[Python-Dev] Missing operator.call

[Jean-Paul Calderone]

On Wed, 4 Feb 2009 10:50:47 -0800, Brett Cannon <brett at python.org> wrote:
>On Wed, Feb 4, 2009 at 10:43, Steven Bethard <steven.bethard at gmail.com> wrote:
>> [snip]
>>
>> Not sure I follow you here.
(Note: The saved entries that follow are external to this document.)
(* ================================================================== *)
(** * subgroup *)

(** C7 (as the code does it). Neither [subgroup] returns a collection:
    [Processes.subgroup] calls [Process] (the single-reaction class) with
    one positional argument, and [CompiledProcesses.subgroup] calls
    [new.compile()] on a [Processes] object, whose class defines no
    [compile] (the compile step of this class is [mycompile]). *)
Theorem subgroup_always_raises :
  (forall (Process_init : list pyval -> result Process) (o : pyobj) (IDs : list string),
     exists e, Processes_subgroup Process_init o IDs = Err e /\
       ((exists a, e = AttributeError a) \/
        e = TypeError "__init__() missing required positional arguments: 'reaction' and 'ref_component'")) /\
  (forall (o : pyobj) (IDs : list string),
     exists e, CompiledProcesses_subgroup o IDs = Err e /\
       (e = KeyError "undefined process" \/ e = AttributeError "ID" \/
        e = AttributeError "compile" \/ e = TypeError "'Process' object is not callable")).
Proof.
  split.
  - intros init o IDs. unfold Processes_subgroup.
    destruct (mapM (getattr_obj o) IDs) as [ms|e] eqn:E; simpl.
    + eexists. split; [reflexivity|]. right. reflexivity.
    + apply mapM_Err in E as [x [_ Hx]]. unfold getattr_obj in Hx.
      destruct (dict_get (obj_dict o) x); [discriminate|].
      destruct (existsb (String.eqb x) (class_attrs (obj_class o))); inversion Hx; subst.
      eexists. split; [reflexivity|]. left. eauto.
  - intros o IDs. unfold CompiledProcesses_subgroup.
    destruct (Processes_getitem o IDs) as [fs|e] eqn:Eg; simpl.
    + unfold Processes_new.
      destruct (Processes_fill [] fs) as [d|e] eqn:Ef; simpl.
      * unfold getattr_obj. simpl obj_dict.
        destruct (dict_get d "compile") as [f|]; simpl.
        -- eexists. split; [reflexivity|]. auto.
        -- eexists. split; [reflexivity|]. auto.
      * exists e. split; [reflexivity|]. right. left.
        assert (forall d0 l e0, Processes_fill d0 l = Err e0 -> e0 = AttributeError "ID") as Hfill.
        { intros d0 l. revert d0. induction l as [|x t IH]; simpl; intros d0 e0 H;
            [discriminate|].
          destruct x; simpl in H; try (inversion H; reflexivity). apply (IH _ _ H). }
        exact (Hfill _ _ _ Ef).
    + exists e. split; [reflexivity|]. left.
      apply mapM_Err in Eg as [x [_ Hx]].
      destruct (dict_get (obj_dict o) x); inversion Hx. reflexivity.
Qed.

Lemma subgroup_example :
  Processes_subgroup (fun _ => Ok proc_p1) (mkObj Processes_cls (processes_dict [proc_p1; proc_p2])) ["p1"]
  = Err (TypeError "__init__() missing required positional arguments: 'reaction' and 'ref_component'") /\
  (exists o, CompiledProcesses_of [proc_p1; proc_p2] = Ok o /\
             CompiledProcesses_subgroup o ["p1"] = Err (AttributeError "compile")).
Proof. split; [reflexivity|]. eexists. split; reflexivity. Qed.

(* ================================================================== *)
(** * copy *)

Lemma Processes_fill_non_process d l f :
  In f l -> (forall p, f <> FProc p) -> Processes_fill d l = Err (AttributeError "ID").
Proof.
  revert d. induction l as [|x t IH]; simpl; intros d Hin Hf; [contradiction|].
  destruct x as [p| | | | | | | | |]; simpl;
    try (destruct Hin as [Hx|Hx]; reflexivity).
  apply IH; auto. destruct Hin as [Hx|Hx]; auto.
  subst f. exfalso. exact (Hf p eq_refl).
Qed.

Lemma dict_get_In_values {V} (d : pydict V) k v :
  dict_get d k = Some v -> In v (values d).
Proof.
  induction d as [|[k' v'] t IH]; simpl; [discriminate|].
  destruct (String.eqb k k'); intros H.
  - inversion H. left. reflexivity.
  - right. apply IH. exact H.
Qed.

(** C8 (as the code does it). [copy] of a compiled collection never
    returns: [Processes(self)] iterates [self.__dict__.values()], which
    after compilation also holds the derived fields ([tuple], [size],
    [IDs], ...), and reading [.ID] on the first of them raises. *)
Theorem compiled_copy_raises (ps : list Process) (o : pyobj) :
  CompiledProcesses_of ps = Ok o -> CompiledProcesses_copy o = Err (AttributeError "ID").
Proof.
  intros H. destruct (compile_index ps) as [d' [Hc [_ Hsize]]].
  unfold CompiledProcesses_of in H. rewrite Hc in H. simpl in H. inversion H; subst o.
  unfold CompiledProcesses_copy, Processes_new. simpl obj_dict.
  rewrite (Processes_fill_non_process [] (values d') (FSize (length (processes_dict ps)))).
  - reflexivity.
  - apply (dict_get_In_values d' "size"). exact Hsize.
  - intros p Hp. discriminate Hp.
Qed.

Lemma compiled_copy_raises_witness :
  exists o, CompiledProcesses_of [proc_p1; proc_p2] = Ok o /\
            CompiledProcesses_copy o = Err (AttributeError "ID").
Proof.
  eexists. split; [reflexivity|].
  apply (compiled_copy_raises [proc_p1; proc_p2]). reflexivity.
Defined.

(* ================================================================== *)
(** * extend *)

Lemma dict_get_None_notin {V} (d : pydict V) k :
  ~ In k (keys d) -> dict_get d k = None.
Proof.
  induction d as [|[k' v'] t IH]; simpl; intros H; [reflexivity|].
  destruct (String.eqb k k') eqn:E.
  - apply String.eqb_eq in E. subst. exfalso. apply H. left. reflexivity.
  - apply IH. intros Hin. apply H. right. exact Hin.
Qed.




Lemma dict_get_Some_keys {V} (d : pydict V) k v :
  dict_get d k = Some v -> In k (keys d).
Proof.
  induction d as [|[k' v'] t IH]; simpl; [discriminate|].
  destruct (String.eqb k k') eqn:E; intros H.
  - apply String.eqb_eq in E. left. symmetry. exact E.
  - right. apply IH. exact H.
Qed.




(* ================================================================== *)
(** * The compilation cache *)

Module CacheFacts.
Import Cache.

Lemma cache_get_set c k o q :
  cache_get (cache_set c k o) q =
  if list_eq_dec Nat.eq_dec q k then Some o else cache_get c q.
Proof.
  induction c as [|[k1 o1] t IH]; simpl.
  - reflexivity.
  - destruct (list_eq_dec Nat.eq_dec k k1) as [E|E]; simpl.
    + subst k1. destruct (list_eq_dec Nat.eq_dec q k); reflexivity.
    + rewrite IH. destruct (list_eq_dec Nat.eq_dec q k1) as [E1|E1];
        destruct (list_eq_dec Nat.eq_dec q k) as [E2|E2]; subst; auto.
      contradiction.
Qed.

Lemma cache_inv_empty : cache_inv empty_heap.
Proof. split; simpl; intros; discriminate. Qed.

Lemma new_step proc_of h t r h' :
  cache_inv h -> CompiledProcesses_new proc_of h t = (r, h') ->
  cache_inv h' /\
  (forall k o, cache_get (cache h) k = Some o -> cache_get (cache h') k = Some o) /\
  (forall o, r = Ok o -> cache_get (cache h') t = Some o).
Proof.
  destruct h as [c obs n]. unfold cache_inv. simpl.
  intros [Hlt Hinj] Hn. unfold CompiledProcesses_new in Hn. simpl in Hn.
  destruct (cache_get c t) as [o0|] eqn:Eg.
  - inversion Hn; subst. simpl. split; [split; auto|]. split; auto.
    intros o Ho. inversion Ho; subst. exact Eg.
  - destruct (_compile (processes_dict (map proc_of t))) as [d|e].
    + inversion Hn; subst. simpl. split; [split|split].
      * intros k o. rewrite cache_get_set.
        destruct (list_eq_dec Nat.eq_dec k t) as [E|E].
        -- intros H. inversion H. lia.
        -- intros H. apply Hlt in H. lia.
      * intros k k' o. rewrite !cache_get_set.
        destruct (list_eq_dec Nat.eq_dec k t) as [E|E];
          destruct (list_eq_dec Nat.eq_dec k' t) as [E'|E']; intros H1 H2.
        -- congruence.
        -- inversion H1; subst. apply Hlt in H2. lia.
        -- inversion H2; subst. apply Hlt in H1. lia.
        -- exact (Hinj _ _ _ H1 H2).
      * intros k o H. rewrite cache_get_set.
        destruct (list_eq_dec Nat.eq_dec k t) as [E|E]; [congruence | exact H].
      * intros o Ho. inversion Ho; subst. rewrite cache_get_set.
        destruct (list_eq_dec Nat.eq_dec t t) as [_|E]; [reflexivity | contradiction].
    + inversion Hn; subst. simpl. split; [split; auto|]. split; auto.
      intros o Ho. discriminate Ho.
Qed.

Lemma reachable_inv proc_of h : reachable proc_of h -> cache_inv h.
Proof.
  induction 1 as [|h t r h' Hr IH Hn].
  - apply cache_inv_empty.
  - exact (proj1 (new_step proc_of h t r h' IH Hn)).
Qed.

Lemma steps_preserve proc_of h h' :
  steps proc_of h h' -> cache_inv h ->
  cache_inv h' /\ (forall k o, cache_get (cache h) k = Some o -> cache_get (cache h') k = Some o).
Proof.
  induction 1 as [h|h t r h1 h2 Hn Hs IH]; intros Hinv.
  - auto.
  - destruct (new_step proc_of h t r h1 Hinv Hn) as [Hinv1 [Hmono _]].
    destruct (IH Hinv1) as [Hinv2 Hmono2]. split; auto.
Qed.

End CacheFacts.

(** C2. From any reachable cache, if [CompiledProcesses(t1)] returns the
    object [o1] and, after any number of further constructions,
    [CompiledProcesses(t2)] returns [o2], then [o1] and [o2] are the same
    object exactly when [t1] and [t2] are the same ordered tuple of process
    identities. *)
Theorem cache_identity (proc_of : nat -> Process) (h h1 h2 h3 : Cache.heap)
    (t1 t2 : list nat) (o1 o2 : nat) :
  Cache.reachable proc_of h ->
  Cache.CompiledProcesses_new proc_of h t1 = (Ok o1, h1) ->
  Cache.steps proc_of h1 h2 ->
  Cache.CompiledProcesses_new proc_of h2 t2 = (Ok o2, h3) ->
  (o1 = o2 <-> t1 = t2).
Proof.
  intros Hr Hn1 Hs Hn2.
  pose proof (CacheFacts.reachable_inv proc_of h Hr) as Hinv.
  destruct (CacheFacts.new_step proc_of h t1 _ h1 Hinv Hn1) as [Hinv1 [_ Hc1]].
  specialize (Hc1 o1 eq_refl).
  destruct (CacheFacts.steps_preserve proc_of h1 h2 Hs Hinv1) as [Hinv2 Hmono].
  apply Hmono in Hc1.
  destruct (CacheFacts.new_step proc_of h2 t2 _ h3 Hinv2 Hn2) as [[_ Hinj3] [Hmono3 Hc2]].
  specialize (Hc2 o2 eq_refl).
  split.
  - intros <-. apply Hmono3 in Hc1. exact (Hinj3 _ _ _ Hc1 Hc2).
  - intros <-. unfold Cache.CompiledProcesses_new in Hn2. rewrite Hc1 in Hn2.
    inversion Hn2. reflexivity.
Qed.

Lemma cache_identity_witness :
  let proc_of := fun n : nat => match n with 0 => proc_p1 | _ => proc_p2 end in
  exists h1 h3,
    Cache.reachable proc_of Cache.empty_heap /\
    Cache.CompiledProcesses_new proc_of Cache.empty_heap [0; 1] = (Ok 0, h1) /\
    Cache.steps proc_of h1 h1 /\
    Cache.CompiledProcesses_new proc_of h1 [0; 1] = (Ok 0, h3) /\
    (0 = 0 <-> [0; 1] = [0; 1]).
Proof.
  intros proc_of. do 2 eexists.
  split; [constructor|]. split; [reflexivity|].
  split; [constructor|]. split; [reflexivity|].
  eapply (cache_identity proc_of); [constructor | reflexivity | constructor | reflexivity].
Defined.

(* ================================================================== *)
(** * PM2.set_parameters and the nutrient-quota bounds *)

(** C9 (amended). If [Q_N_min] or [Q_P_min] is given below its theoretical
    bound, computed from the stoichiometry evaluated with the stoichiometric
    parameters of the same call, [set_parameters] raises [ValueError] and the
    rate-function parameter table is unchanged; but the stoichiometric
    parameters of the same call have already been written to [_parameters]
    and the lambdified stoichiometry is cleared. *)
Theorem set_parameters_rejects_invalid_quota
    (stoichiometry_at : pydict Q -> string -> string -> Q) (m : PM2.PM2) (parameters : pydict Q) :
  let m1 := PM2.mkPM2 (dict_update (PM2.pm2_parameters m) (PM2.stoichio_only parameters))
                      false (PM2.pm2_rate_params m) in
  (exists v, dict_get parameters "Q_N_min" = Some v /\ (v < PM2.Th_Q_N_min stoichiometry_at m1)%Q) \/
  (exists v, dict_get parameters "Q_P_min" = Some v /\ (v < PM2.Th_Q_P_min stoichiometry_at m1)%Q) ->
  exists msg,
    PM2.set_parameters stoichiometry_at m parameters = (m1, Err (ValueError msg)) /\
    PM2.pm2_rate_params m1 = PM2.pm2_rate_params m /\
    PM2.pm2_parameters m1 = dict_update (PM2.pm2_parameters m) (PM2.stoichio_only parameters) /\
    PM2.pm2_stoichio_lambdified m1 = false.
Proof.
  intros m1 Hviol. unfold PM2.set_parameters. fold m1.
  assert (Hb : forall th v, (v < th)%Q -> negb (Qle_bool th v) = true).
  { intros th v Hlt. destruct (Qle_bool th v) eqn:E; [|reflexivity].
    apply Qle_bool_iff in E. exfalso. exact (Qlt_not_le _ _ Hlt E). }
  destruct Hviol as [[v [Hg Hlt]] | [v [Hg Hlt]]].
  - rewrite Hg, (Hb _ _ Hlt). eexists. repeat split.
  - destruct (match dict_get parameters "Q_N_min" with
              | Some v0 => negb (Qle_bool (PM2.Th_Q_N_min stoichiometry_at m1) v0)
              | None => false end).
    + eexists. repeat split.
    + rewrite Hg, (Hb _ _ Hlt). eexists. repeat split.
Qed.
It's not the __init__ that allows you to
>> do ``x()``, it's the fact that the class declares a __call__, right?
>>
>>>>> class C(object):
>> ...     pass
>> ...
>>>>> C.__call__()
>> <__main__.C object at 0x01A3C370>
>>>>> C()
>> <__main__.C object at 0x02622EB0>
>>>>> str.__call__()
>> ''
>>>>> str()
>> ''
>>
>
>I don't think so::
>
>>>> Foo.__call__
><method-wrapper '__call__' of type object at 0x81cee0c>
>>>> Foo.__call__ = lambda: None
>>>> Foo.__call__
><unbound method Foo.<lambda>>
>>>> Foo()
><__main__.Foo object at 0xf7f90e8c>

That's because the __call__ special on an instance is ignored, as many
specials on new-style instances are ignored.  If you change the method
where it counts - on type(Foo) in this case - then you see something
different.

    >>> class X(type):
    ...     def __call__(self, *a, **kw):
    ...             print 'X.__call__', a, kw
    ...             return super(X, self).__call__(*a, **kw)
    ...
    >>> class Y(object):
    ...     __metaclass__ = X
    ... 
    >>> Y.__call__
    <bound method X.__call__ of <class '__main__.Y'>>
    >>> Y()
    X.__call__ () {}
    <__main__.Y object at 0xb7d0706c>
    >>> Y.__call__ = lambda: None
    >>> Y.__call__
    <unbound method Y.<lambda>>
    >>> Y()
    X.__call__ () {}
    <__main__.Y object at 0xb7d0706c>
    >>> X.__call__ = lambda: None
    >>> Y()
    Traceback (most recent call last):
      File "<stdin>", line 1, in <module>
    TypeError: <lambda>() takes no arguments (1 given)
    >>>

As far as I know, Steven Bethard's point is correct.

Jean-Paul